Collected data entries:
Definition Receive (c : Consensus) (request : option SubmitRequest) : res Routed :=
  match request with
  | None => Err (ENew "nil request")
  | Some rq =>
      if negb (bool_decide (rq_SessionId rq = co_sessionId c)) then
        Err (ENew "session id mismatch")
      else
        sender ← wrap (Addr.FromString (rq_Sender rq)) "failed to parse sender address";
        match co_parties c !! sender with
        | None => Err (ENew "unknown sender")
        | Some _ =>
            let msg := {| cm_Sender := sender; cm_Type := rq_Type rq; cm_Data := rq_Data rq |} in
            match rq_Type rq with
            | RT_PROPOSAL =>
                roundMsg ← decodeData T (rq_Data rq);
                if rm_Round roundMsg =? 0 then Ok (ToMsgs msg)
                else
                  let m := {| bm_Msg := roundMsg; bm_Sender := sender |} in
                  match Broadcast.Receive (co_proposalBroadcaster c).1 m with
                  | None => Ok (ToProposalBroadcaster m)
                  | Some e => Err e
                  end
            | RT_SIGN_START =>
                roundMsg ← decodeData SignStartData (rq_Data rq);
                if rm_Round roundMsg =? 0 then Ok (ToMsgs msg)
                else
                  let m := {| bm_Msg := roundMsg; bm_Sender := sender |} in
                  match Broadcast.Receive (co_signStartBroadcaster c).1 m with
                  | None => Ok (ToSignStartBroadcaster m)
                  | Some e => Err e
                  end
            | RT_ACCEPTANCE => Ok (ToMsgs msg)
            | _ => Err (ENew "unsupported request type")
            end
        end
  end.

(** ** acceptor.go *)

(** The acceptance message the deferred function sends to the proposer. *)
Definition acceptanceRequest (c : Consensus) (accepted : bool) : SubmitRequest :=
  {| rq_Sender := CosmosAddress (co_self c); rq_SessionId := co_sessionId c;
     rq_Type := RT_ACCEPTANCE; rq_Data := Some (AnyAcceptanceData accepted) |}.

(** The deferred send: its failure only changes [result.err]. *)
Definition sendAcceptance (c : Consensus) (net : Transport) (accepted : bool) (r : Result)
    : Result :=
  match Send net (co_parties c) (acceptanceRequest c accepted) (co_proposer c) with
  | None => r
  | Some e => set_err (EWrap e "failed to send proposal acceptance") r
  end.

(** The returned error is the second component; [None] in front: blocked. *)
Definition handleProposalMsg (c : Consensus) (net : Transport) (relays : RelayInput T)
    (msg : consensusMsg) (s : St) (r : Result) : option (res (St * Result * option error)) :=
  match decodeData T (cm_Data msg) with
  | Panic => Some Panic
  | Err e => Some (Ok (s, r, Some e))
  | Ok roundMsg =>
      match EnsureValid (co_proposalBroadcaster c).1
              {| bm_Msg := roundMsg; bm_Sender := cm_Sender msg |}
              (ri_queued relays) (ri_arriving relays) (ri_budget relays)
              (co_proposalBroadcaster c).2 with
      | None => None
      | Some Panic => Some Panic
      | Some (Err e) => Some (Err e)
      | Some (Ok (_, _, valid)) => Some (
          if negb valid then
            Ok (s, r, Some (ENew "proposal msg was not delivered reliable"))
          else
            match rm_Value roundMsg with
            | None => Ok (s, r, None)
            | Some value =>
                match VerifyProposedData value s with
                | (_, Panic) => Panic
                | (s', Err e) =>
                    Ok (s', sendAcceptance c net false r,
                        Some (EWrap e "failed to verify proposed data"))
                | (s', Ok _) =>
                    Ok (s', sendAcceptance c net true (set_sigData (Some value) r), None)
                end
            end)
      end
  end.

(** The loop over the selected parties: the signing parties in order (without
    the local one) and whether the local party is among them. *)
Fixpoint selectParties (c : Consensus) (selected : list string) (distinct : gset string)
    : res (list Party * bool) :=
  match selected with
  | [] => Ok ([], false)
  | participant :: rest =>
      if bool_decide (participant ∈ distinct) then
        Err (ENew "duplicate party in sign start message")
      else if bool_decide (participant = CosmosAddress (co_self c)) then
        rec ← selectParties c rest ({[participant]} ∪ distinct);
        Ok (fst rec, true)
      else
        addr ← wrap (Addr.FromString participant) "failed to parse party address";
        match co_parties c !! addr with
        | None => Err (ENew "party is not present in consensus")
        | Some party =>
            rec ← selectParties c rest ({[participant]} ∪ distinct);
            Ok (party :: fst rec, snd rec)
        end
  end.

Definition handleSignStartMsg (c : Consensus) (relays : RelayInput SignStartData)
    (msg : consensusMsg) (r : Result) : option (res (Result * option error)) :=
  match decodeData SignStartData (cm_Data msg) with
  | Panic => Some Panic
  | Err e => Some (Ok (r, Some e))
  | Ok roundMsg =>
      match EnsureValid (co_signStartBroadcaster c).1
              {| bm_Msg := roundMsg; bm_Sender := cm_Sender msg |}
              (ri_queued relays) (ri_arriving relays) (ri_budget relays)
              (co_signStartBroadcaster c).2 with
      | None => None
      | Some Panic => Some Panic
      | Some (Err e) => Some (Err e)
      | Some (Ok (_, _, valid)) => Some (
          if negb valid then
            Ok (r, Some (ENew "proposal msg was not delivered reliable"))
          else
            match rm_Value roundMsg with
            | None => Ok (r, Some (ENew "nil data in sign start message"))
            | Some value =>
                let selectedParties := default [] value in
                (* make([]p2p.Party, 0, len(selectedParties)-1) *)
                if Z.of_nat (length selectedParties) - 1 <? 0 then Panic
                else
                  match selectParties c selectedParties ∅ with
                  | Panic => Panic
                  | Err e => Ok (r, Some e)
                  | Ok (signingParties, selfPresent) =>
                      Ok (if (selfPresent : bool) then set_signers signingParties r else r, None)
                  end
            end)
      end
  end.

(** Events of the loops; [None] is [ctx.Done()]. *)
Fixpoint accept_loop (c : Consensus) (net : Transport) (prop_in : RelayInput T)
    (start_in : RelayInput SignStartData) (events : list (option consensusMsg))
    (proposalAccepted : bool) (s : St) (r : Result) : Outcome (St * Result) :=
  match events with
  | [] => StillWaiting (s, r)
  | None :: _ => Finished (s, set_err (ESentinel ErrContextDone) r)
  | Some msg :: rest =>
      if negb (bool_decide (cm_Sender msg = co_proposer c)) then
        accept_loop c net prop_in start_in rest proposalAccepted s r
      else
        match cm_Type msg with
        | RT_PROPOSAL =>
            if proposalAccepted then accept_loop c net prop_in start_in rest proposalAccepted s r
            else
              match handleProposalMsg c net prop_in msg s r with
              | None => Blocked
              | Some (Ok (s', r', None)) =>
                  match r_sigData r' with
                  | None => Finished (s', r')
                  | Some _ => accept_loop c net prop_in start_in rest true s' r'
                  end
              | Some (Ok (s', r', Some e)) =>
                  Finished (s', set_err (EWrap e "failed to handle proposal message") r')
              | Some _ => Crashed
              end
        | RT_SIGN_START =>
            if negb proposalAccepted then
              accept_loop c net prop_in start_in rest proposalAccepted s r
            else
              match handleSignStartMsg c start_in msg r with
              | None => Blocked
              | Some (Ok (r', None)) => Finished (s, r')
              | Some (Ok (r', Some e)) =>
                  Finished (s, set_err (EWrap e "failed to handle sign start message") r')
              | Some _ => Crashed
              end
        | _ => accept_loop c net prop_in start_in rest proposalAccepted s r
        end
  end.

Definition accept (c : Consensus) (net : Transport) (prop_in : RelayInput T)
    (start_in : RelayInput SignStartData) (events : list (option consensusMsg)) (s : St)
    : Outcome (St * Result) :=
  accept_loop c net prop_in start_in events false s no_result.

→ EXERCISE OBJECTIVE
Scan the data above for the string "SignStartData". Copy every line in which it appears.

→ SOLUTION FOR THIS PROBLEM
                roundMsg ← decodeData SignStartData (rq_Data rq);
Definition handleSignStartMsg (c : Consensus) (relays : RelayInput SignStartData)
  match decodeData SignStartData (cm_Data msg) with
    (start_in : RelayInput SignStartData) (events : list (option consensusMsg))
    (start_in : RelayInput SignStartData) (events : list (option consensusMsg)) (s : St)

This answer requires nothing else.